Their study found the drug works even better when paired with another HIV medication, called AZT, or with interferon beta, used to treat multiple sclerosis. The combination of all three drugs was the most effective against Ebola.
The study was co-authored by Thomas Hoenen, an NIH virologist who specializes in hemorrhagic fever viruses such as Ebola, and by Gary Kobinger, a widely respected Ebola researcher who led the animal research on Zmapp.
But leaders at the WHO and NIH were unenthusiastic, because not only did lamivudine not work in the NIH’s lab, it also didn’t work when they gave it to 12 guinea pigs infected with Ebola. In science, as a general rule, animal studies trump lab studies, but the NIH researchers themselves called their animal work “a small pilot study.”
McCarthy said he still thinks lamivudine is worth further study, especially since it’s inexpensive, already available in Africa, and has been used safely for decades.
He added that as an HIV researcher, he doesn’t understand why authorities continue to study single drugs, rather than combinations. “The greatest success in HIV therapy is combination therapy. No one in HIV would give one drug,” he said.
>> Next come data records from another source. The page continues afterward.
Lemma Zdigits2_succ (m : Z) : 0 ≤ m → Zdigits2 (m + 1) ≤ Zdigits2 m + 1.
Proof.
  intros Hm. pose proof (Zdigits2_nonneg m) as Hd.
  apply Zdigits2_lt_pow2; [lia..|].
  pose proof (Zdigits2_bound m Hm). rewrite Z.pow_add_r by lia. lia.
Qed.

Lemma shr_1_digits (r : shr_record) :
  0 ≤ shr_m r →
  0 ≤ shr_m (shr_1 r) ∧ Zdigits2 (shr_m (shr_1 r)) = Z.max 0 (Zdigits2 (shr_m r) - 1).
Proof. destruct r as [[|[m|m|]|[m|m|]] r s]; cbn; lia. Qed.

Lemma iter_shr_1_digits (n : positive) (k d : Z) (r : shr_record) :
  0 ≤ k →
  0 ≤ shr_m r ∧ Zdigits2 (shr_m r) ≤ Z.max 0 (d - k) →
  0 ≤ shr_m (SpecFloat.iter_pos shr_1 n r)
  ∧ Zdigits2 (shr_m (SpecFloat.iter_pos shr_1 n r)) ≤ Z.max 0 (d - (k + Zpos n)).
Proof.
  revert k r. induction n as [n IH|n IH|]; intros k r Hk [Hr Hd]; cbn [SpecFloat.iter_pos].
  - destruct (shr_1_digits r Hr) as [H1 H1'].
    destruct (IH (k + 1) (shr_1 r)) as [H2 H2']; [lia|lia|].
    destruct (IH (k + 1 + Zpos n) (SpecFloat.iter_pos shr_1 n (shr_1 r))) as [H3 H3']; [lia|lia|].
    split; [done|]. lia.
  - destruct (IH k r) as [H2 H2']; [lia|lia|].
    destruct (IH (k + Zpos n) (SpecFloat.iter_pos shr_1 n r)) as [H3 H3']; [lia|lia|].
    split; [done|]. lia.
  - destruct (shr_1_digits r Hr) as [H1 H1']. lia.
Qed.

Lemma shr_fexp_in_range (bound m e : Z) (l : location) :
  0 ≤ bound ≤ emax → in_range64 bound m e →
  in_range64 bound (shr_m (shr_fexp prec emax m e l).1) (shr_fexp prec emax m e l).2.
Proof.
  unfold in_range64, shr_fexp, shr, fexp, emin, emax, prec. intros Hb (Hm & Hd & He).
  assert (H0 : shr_m (shr_record_of_loc m l) = m) by by destruct l as [|[]].
  pose proof (Zdigits2_nonneg m) as Hdm.
  destruct (Z.max (Zdigits2 m + e - 53) (3 - 1024 - 53) - e) as [|n|n] eqn:Hn;
    cbn [fst snd]; rewrite ?H0; try done.
  destruct (iter_shr_1_digits n 0 (Zdigits2 m) (shr_record_of_loc m l)) as [H1 H2];
    [lia|rewrite H0; lia|].
  split; [done|]. lia.
Qed.

Lemma round_nearest_even_cases (m : Z) (l : location) :
  round_nearest_even m l = m ∨ round_nearest_even m l = m + 1.
Proof. unfold round_nearest_even. destruct l as [|[]]; auto. by case_match; auto. Qed.

(** Rounding a non-negative mantissa of magnitude below [2^emax] gives a
    finite float: the infinities are out of reach. *)
Lemma round_finite (s : bool) (m e : Z) (l : location) :
  in_range64 (emax - 1) m e → finite (binary_round_aux prec emax s m e l) = true.
Proof.
  intros Hin. unfold binary_round_aux.
  pose proof (shr_fexp_in_range (emax - 1) m e l) as H1.
  destruct (shr_fexp prec emax m e l) as [mrs' e']. cbn [fst snd] in H1.
  destruct H1 as (H1m & H1d & H1e); [done..|].
  set (m1 := round_nearest_even (shr_m mrs') (loc_of_shr_record mrs')).
  assert (Hm1 : in_range64 emax m1 e').
  { unfold in_range64.
    pose proof (Zdigits2_succ (shr_m mrs') H1m).
    destruct (round_nearest_even_cases (shr_m mrs') (loc_of_shr_record mrs')) as [Hr|Hr];
      fold m1 in Hr; rewrite Hr; unfold emax in *; lia. }
  pose proof (shr_fexp_in_range emax m1 e' loc_Exact) as H2.
  destruct (shr_fexp prec emax m1 e' loc_Exact) as [mrs'' e'']. cbn [fst snd] in H2.
  destruct H2 as (H2m & H2d & H2e); [done..|].
  destruct (shr_m mrs'') as [|p|p]; [done| |lia].
  apply Z.leb_le in H2e. by rewrite H2e.
Qed.

Lemma valid_in_range (s : bool) (m : positive) (e : Z) :
  valid_binary (S754_finite s m e) = true →
  Zpos (digits2_pos m) + e ≤ emax ∧ e ≤ emax - prec.
Proof.
  unfold valid_binary, SpecFloat.valid_binary, bounded, canonical_mantissa, fexp, emin, emax, prec.
  intros [Hc He]%andb_prop. apply Z.eqb_eq in Hc. apply Z.leb_le in He.
  unfold SpecFloat.fexp, SpecFloat.emin in Hc. lia.
Qed.

Lemma sqrt_core_in_range (m : positive) (e : Z) :
  Zpos (digits2_pos m) + e ≤ emax → e ≤ emax - prec →
  in_range64 (emax - 1) (SFsqrt_core_binary prec emax (Zpos m) e).1.1
    (SFsqrt_core_binary prec emax (Zpos m) e).1.2.
Proof.
  intros Hd He. unfold SFsqrt_core_binary.
  set (e' := Z.min _ _).
  assert (He' : e' ≤ e / 2) by (unfold e'; rewrite (Z.div2_div e); lia).
  clearbody e'.
  set (m' := match e - 2 * e' with Z0 => Zpos m | Zpos _ => Z.shiftl (Zpos m) (e - 2 * e') | Zneg _ => 0 end).
  assert (Hm' : 0 ≤ m' ∧ Zdigits2 m' ≤ Zpos (digits2_pos m) + (e - 2 * e')).
  { unfold m'. clear m'. destruct (e - 2 * e') as [|s|s] eqn:Hs.
    - cbn [Zdigits2]. lia.
    - rewrite Z.shiftl_mul_pow2 by lia.
      assert (Hp : 0 < 2 ^ Zpos s) by (apply Z.pow_pos_nonneg; lia).
      assert (Hpos : 0 < Zpos m * 2 ^ Zpos s) by lia.
      split; [lia|].
      rewrite (Zdigits2_log2 _ Hpos), Z.log2_mul_pow2 by lia.
      pose proof (Zdigits2_log2 (Zpos m)) as Hm. cbn [Zdigits2] in Hm. lia.
    - exfalso. pose proof (Pos2Z.neg_is_neg s). Z.div_mod_to_equations. lia. }
  destruct Hm' as [Hm0 Hmd].
  pose proof (Z.sqrtrem_sqrt m') as Hq.
  destruct (Z.sqrtrem m') as [q r]. cbn [fst] in Hq. subst q.
  cbn [fst snd]. unfold in_range64.
  assert (Hk : Zdigits2 (Z.sqrt m') ≤ (Zdigits2 m' + 1) / 2).
  { pose proof (Zdigits2_nonneg m') as Hdn.
    assert (Hhalf : 0 ≤ (Zdigits2 m' + 1) / 2) by (apply Z.div_pos; lia).
    apply Zdigits2_lt_pow2; [apply Z.sqrt_nonneg|done|].
    apply Z.sqrt_lt_square; [done|apply Z.pow_nonneg; lia|].
    rewrite <- Z.pow_add_r by done.
    eapply Z.lt_le_trans; [apply Zdigits2_bound; lia|].
    apply Z.pow_le_mono_r; [lia|]. Z.div_mod_to_equations. lia. }
  split; [apply Z.sqrt_nonneg|]. unfold emax, prec in *.
  split; Z.div_mod_to_equations; lia.
Qed.

Lemma sqrt_finite (x : float) :
  PrimFloat.is_finite x = true → PrimFloat.is_finite (PrimFloat.sqrt x) = true
  ∨ (x <? 0)%float = true.
Proof.
  rewrite !is_finite_spec, ltb_zero, FloatAxioms.sqrt_spec. unfold SF64sqrt.
  pose proof (FloatAxioms.Prim2SF_valid x) as Hv.
  destruct (Prim2SF x) as [[]|[]| |[] m e]; cbn; auto.
  intros _. left. apply valid_in_range in Hv as [Hd He].
  pose proof (sqrt_core_in_range m e Hd He) as Hin.
  destruct (SFsqrt_core_binary prec emax (Zpos m) e) as [[mz ez] lz].
  by apply round_finite.
Qed.

End rounding.

(** The square root of a finite float is finite. *)
Lemma sqrt_is_finite (x : float) :
  PrimFloat.is_finite x = true → (x <? 0)%float = false →
  PrimFloat.is_finite (PrimFloat.sqrt x) = true.
Proof. intros Hf Hx. destruct (sqrt_finite x Hf); congruence. Qed.

(** A finite float times a zero is a zero. *)
Lemma mul_zero_r (x y : float) :
  PrimFloat.is_finite x = true → (y =? 0)%float = true → (x * y =? 0)%float = true.
Proof.
  rewrite is_finite_spec, !eqb_zero, FloatAxioms.mul_spec. unfold SF64mul.
  by destruct (Prim2SF x) as [[]|[]| |[] mx ex], (Prim2SF y) as [[]|[]| |[] my ey].
Qed.

Lemma mul_zero_l (x y : float) :
  (x =? 0)%float = true → PrimFloat.is_finite y = true → (x * y =? 0)%float = true.
Proof.
  rewrite is_finite_spec, !eqb_zero, FloatAxioms.mul_spec. unfold SF64mul.
  by destruct (Prim2SF x) as [[]|[]| |[] mx ex], (Prim2SF y) as [[]|[]| |[] my ey].
Qed.

(** A zero divided by a float that is neither a zero nor a NaN is a zero. *)
Lemma div_zero_l (x y : float) :
  (x =? 0)%float = true → (y <=? 0)%float = false → PrimFloat.is_nan y = false →
  (x / y =? 0)%float = true.
Proof.
  intros Hx Hy Hn. apply is_nan_false in Hn. revert Hx Hy Hn. unfold number.
  rewrite leb_zero, !eqb_zero, FloatAxioms.div_spec. unfold SF64div.
  by destruct (Prim2SF x) as [[]|[]| |[] mx ex], (Prim2SF y) as [[]|[]| |[] my ey].
Qed.

Lemma sqrt_zero (x : float) : (x =? 0)%float = true → (PrimFloat.sqrt x =? 0)%float = true.
Proof.
  rewrite !eqb_zero, FloatAxioms.sqrt_spec. unfold SF64sqrt.
  by destruct (Prim2SF x) as [[]|[]| |[] mx ex].
Qed.

(** ** EOQ in binary64 *)

Lemma positive_guard (x : float) : (0 <? x)%float = true → (x <=? 0)%float = false.
Proof. intros. float_order. Qed.

Lemma nonneg_guard (x : float) : (0 <=? x)%float = true → (x <? 0)%float = false.
Proof. intros. float_order. Qed.

Lemma eoq64_Ok (D S H : float) :
  (D <=? 0)%float = false → (S <? 0)%float = false → (H <=? 0)%float = false →
  Binary64.EOQAlgorithm.calculate D S H = Ok (PrimFloat.sqrt (2 * D * S / H)).
Proof.
  intros HD HS HH. unfold Binary64.EOQAlgorithm.calculate.
  rewrite HD, HS, HH, truediv64_Ok by by apply leb_false_eqb.
  cbn [mbind result_bind]. rewrite math_sqrt64_Ok; [done|].
  apply div_not_negative; [|done]. apply mul_not_negative; [|done].
  apply mul_not_negative; [done|]. by apply leb_false_ltb.
Qed.

Lemma eoq64_raises (D S H : float) :
  raises_ValueError (Binary64.EOQAlgorithm.calculate D S H)
  ↔ (D <=? 0)%float = true ∨ (S <? 0)%float = true ∨ (H <=? 0)%float = true.
Proof.
  destruct (D <=? 0)%float eqn:HD, (S <? 0)%float eqn:HS, (H <=? 0)%float eqn:HH;
    try (unfold Binary64.EOQAlgorithm.calculate; rewrite ?HD, ?HS, ?HH;
         split; [intros _; auto|intros _; eexists; reflexivity]).
  rewrite eoq64_Ok by done. split; [by intros [m Hm]|]. by intros [|[|]].
Qed.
But Hensley and Friede say in their opinion there’s no reason at this point to continue studying lamivudine. Friede puts lamivudine in the same category as countless other Ebola “remedies” that people latched onto during the horrific outbreak.
“If we should do further studies on lamivudine, then we should also have done them on homeopathy and snake venom and ozone injections,” he said.
A murky future
No cases of Ebola have been reported since November of last year, when a cluster of three cases arose in Liberia, according to the World Health Organization.
That’s obviously good news, but it also means there are nearly no patients to test the drugs on, so scientists have to rely on lab and animal studies. And they are inferior substitutes. Treatments that work on cells in laboratories (in vitro studies) don’t always work in animals (in vivo studies), and those that work in animals don’t always work in people.
“It’s important to stress that one of the challenges for the research scientists is understanding what the various in vitro and in vivo screens mean,” Lisa Hensley, a top NIH Ebola researcher wrote to CNN in an email.
Dr. Donald Thea, director of the Center for Global Health and Development at the Boston University School of Public Health, agrees. Without human study subjects, he said, you can only go so far.
“It absolutely limits you as to how close you can get to a home run without humans,” he said. The trick, he said, is to be ready to hit the ground running with strong potential drug candidates if and when another large Ebola outbreak occurs — and it’s not clear if such candidates currently exist.